[PROBLEM TO WORK ON]:
Using the string "RateLimit" as the key, pull each matching line out of the records below.

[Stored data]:
┌──

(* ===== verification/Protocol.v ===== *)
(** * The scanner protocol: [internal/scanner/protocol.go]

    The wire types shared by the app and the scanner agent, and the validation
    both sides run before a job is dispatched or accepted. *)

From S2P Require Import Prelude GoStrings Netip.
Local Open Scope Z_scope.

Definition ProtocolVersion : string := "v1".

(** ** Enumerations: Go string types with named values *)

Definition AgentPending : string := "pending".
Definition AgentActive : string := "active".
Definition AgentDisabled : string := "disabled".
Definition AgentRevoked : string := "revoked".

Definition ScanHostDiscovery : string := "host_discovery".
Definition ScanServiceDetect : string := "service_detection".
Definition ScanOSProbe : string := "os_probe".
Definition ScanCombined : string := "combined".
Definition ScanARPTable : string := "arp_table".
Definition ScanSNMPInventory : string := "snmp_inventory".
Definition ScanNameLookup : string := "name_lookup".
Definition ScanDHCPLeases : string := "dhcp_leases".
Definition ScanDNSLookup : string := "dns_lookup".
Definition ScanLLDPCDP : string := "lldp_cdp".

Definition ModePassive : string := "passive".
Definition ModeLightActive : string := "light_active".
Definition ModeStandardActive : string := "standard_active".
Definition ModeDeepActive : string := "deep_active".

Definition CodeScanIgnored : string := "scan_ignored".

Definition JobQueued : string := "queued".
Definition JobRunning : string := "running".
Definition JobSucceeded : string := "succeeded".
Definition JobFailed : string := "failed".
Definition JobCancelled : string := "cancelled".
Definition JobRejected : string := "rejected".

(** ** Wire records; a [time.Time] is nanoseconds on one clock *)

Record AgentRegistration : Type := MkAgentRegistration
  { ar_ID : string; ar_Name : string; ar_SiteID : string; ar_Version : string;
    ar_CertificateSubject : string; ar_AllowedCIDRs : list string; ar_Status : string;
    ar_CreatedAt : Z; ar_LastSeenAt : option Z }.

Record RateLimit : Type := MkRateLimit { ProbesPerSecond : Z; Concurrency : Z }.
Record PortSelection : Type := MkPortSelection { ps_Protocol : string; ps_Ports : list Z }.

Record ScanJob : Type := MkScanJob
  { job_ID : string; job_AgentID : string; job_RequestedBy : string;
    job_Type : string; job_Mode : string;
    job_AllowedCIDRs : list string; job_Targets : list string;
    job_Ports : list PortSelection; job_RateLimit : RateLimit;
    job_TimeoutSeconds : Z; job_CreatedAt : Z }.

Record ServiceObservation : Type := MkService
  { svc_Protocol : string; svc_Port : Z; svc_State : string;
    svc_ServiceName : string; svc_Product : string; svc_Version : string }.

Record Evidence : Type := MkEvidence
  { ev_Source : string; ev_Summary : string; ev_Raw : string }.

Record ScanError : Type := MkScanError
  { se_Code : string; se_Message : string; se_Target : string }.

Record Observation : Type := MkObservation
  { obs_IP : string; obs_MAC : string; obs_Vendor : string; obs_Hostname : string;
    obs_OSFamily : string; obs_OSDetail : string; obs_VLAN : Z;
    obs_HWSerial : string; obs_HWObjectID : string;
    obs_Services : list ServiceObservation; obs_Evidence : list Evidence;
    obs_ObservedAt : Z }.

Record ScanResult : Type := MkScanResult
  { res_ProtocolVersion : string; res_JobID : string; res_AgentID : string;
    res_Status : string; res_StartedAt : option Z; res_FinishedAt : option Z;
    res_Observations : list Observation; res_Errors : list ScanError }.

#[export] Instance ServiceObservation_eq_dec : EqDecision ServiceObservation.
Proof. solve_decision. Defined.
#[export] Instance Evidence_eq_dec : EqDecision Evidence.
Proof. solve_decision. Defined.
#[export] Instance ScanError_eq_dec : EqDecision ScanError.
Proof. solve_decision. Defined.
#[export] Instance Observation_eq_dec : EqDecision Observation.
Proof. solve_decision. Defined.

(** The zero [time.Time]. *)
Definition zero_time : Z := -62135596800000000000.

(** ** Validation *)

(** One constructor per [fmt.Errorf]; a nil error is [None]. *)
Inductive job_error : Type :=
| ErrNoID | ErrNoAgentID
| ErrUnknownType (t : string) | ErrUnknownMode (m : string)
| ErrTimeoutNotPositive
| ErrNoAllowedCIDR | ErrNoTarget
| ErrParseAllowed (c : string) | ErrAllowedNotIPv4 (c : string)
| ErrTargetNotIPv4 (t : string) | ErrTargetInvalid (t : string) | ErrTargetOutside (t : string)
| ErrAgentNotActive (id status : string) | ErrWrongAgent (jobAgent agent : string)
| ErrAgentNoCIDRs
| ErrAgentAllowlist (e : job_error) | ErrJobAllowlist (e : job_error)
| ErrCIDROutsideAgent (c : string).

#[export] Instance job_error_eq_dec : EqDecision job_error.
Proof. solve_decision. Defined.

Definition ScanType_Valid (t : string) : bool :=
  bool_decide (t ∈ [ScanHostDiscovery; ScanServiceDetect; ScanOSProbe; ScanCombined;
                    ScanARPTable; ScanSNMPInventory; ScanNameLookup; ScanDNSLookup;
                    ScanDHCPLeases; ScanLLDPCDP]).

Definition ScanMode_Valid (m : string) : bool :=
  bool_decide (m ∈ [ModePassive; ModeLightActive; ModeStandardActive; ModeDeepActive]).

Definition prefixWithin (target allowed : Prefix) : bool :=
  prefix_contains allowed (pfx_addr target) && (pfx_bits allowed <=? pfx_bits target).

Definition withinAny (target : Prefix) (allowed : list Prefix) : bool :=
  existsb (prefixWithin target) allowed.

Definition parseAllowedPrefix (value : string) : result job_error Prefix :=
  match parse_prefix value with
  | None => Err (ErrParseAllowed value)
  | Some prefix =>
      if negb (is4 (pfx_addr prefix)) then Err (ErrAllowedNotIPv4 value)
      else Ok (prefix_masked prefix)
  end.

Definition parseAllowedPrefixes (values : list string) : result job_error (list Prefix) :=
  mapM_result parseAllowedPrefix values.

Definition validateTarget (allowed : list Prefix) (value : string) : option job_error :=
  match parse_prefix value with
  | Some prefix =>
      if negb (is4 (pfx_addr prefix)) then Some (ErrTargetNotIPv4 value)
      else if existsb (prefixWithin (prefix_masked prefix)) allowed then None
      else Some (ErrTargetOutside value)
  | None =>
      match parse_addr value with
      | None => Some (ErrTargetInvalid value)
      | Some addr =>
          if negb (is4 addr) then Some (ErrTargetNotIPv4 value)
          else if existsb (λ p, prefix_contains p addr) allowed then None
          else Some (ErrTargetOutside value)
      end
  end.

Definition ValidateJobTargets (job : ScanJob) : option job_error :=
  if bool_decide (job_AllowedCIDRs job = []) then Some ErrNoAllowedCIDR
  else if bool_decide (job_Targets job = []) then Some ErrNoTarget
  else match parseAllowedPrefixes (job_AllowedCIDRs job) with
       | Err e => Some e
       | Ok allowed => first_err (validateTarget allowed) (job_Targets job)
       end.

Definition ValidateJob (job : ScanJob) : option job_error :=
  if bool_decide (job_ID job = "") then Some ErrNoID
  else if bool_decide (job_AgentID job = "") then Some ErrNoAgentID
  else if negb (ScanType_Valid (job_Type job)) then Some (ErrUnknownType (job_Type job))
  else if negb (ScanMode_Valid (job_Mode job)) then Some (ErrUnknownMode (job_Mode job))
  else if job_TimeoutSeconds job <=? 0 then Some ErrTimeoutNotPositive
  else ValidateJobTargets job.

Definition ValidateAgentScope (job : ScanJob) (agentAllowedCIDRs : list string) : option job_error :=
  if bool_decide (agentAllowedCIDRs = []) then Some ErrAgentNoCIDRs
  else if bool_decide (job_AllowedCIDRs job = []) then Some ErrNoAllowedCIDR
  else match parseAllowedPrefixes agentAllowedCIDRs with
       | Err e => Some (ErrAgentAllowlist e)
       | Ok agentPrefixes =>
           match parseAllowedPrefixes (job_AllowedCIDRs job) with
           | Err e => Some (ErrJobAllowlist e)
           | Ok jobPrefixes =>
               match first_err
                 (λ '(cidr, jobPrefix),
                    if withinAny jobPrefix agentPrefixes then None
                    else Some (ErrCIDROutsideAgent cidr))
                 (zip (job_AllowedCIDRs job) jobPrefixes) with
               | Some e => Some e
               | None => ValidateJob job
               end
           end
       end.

└──

[EXPECTED ANSWER]:
Record RateLimit : Type := MkRateLimit { ProbesPerSecond : Z; Concurrency : Z }.
    job_Ports : list PortSelection; job_RateLimit : RateLimit;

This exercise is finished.